◆ **Problem requirements**:
In the entries below, work out how many lines include "shutil", and write only that number.

◆ **Source data**:

=====

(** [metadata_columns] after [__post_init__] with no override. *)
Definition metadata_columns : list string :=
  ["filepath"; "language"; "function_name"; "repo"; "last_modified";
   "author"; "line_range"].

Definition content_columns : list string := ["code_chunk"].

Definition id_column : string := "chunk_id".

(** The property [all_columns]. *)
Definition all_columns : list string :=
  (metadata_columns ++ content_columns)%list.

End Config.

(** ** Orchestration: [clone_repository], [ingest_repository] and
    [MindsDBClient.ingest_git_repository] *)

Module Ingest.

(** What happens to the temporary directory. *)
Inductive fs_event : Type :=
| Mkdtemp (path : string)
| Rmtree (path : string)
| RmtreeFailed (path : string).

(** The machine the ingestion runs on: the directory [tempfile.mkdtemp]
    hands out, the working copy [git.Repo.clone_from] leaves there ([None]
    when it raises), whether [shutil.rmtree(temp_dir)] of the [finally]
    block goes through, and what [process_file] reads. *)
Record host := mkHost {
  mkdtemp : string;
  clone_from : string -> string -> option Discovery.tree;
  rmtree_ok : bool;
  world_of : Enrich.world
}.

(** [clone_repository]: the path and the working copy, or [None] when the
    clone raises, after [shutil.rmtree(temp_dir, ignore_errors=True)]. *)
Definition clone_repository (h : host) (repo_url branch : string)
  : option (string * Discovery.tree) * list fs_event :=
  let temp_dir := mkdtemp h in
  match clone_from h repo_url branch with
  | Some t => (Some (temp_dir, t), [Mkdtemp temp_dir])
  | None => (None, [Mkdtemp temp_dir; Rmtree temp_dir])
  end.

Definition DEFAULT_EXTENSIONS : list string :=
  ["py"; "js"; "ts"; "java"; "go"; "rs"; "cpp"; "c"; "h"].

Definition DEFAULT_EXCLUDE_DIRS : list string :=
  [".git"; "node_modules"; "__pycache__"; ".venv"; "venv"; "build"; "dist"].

=====

◆ **The answer**:
2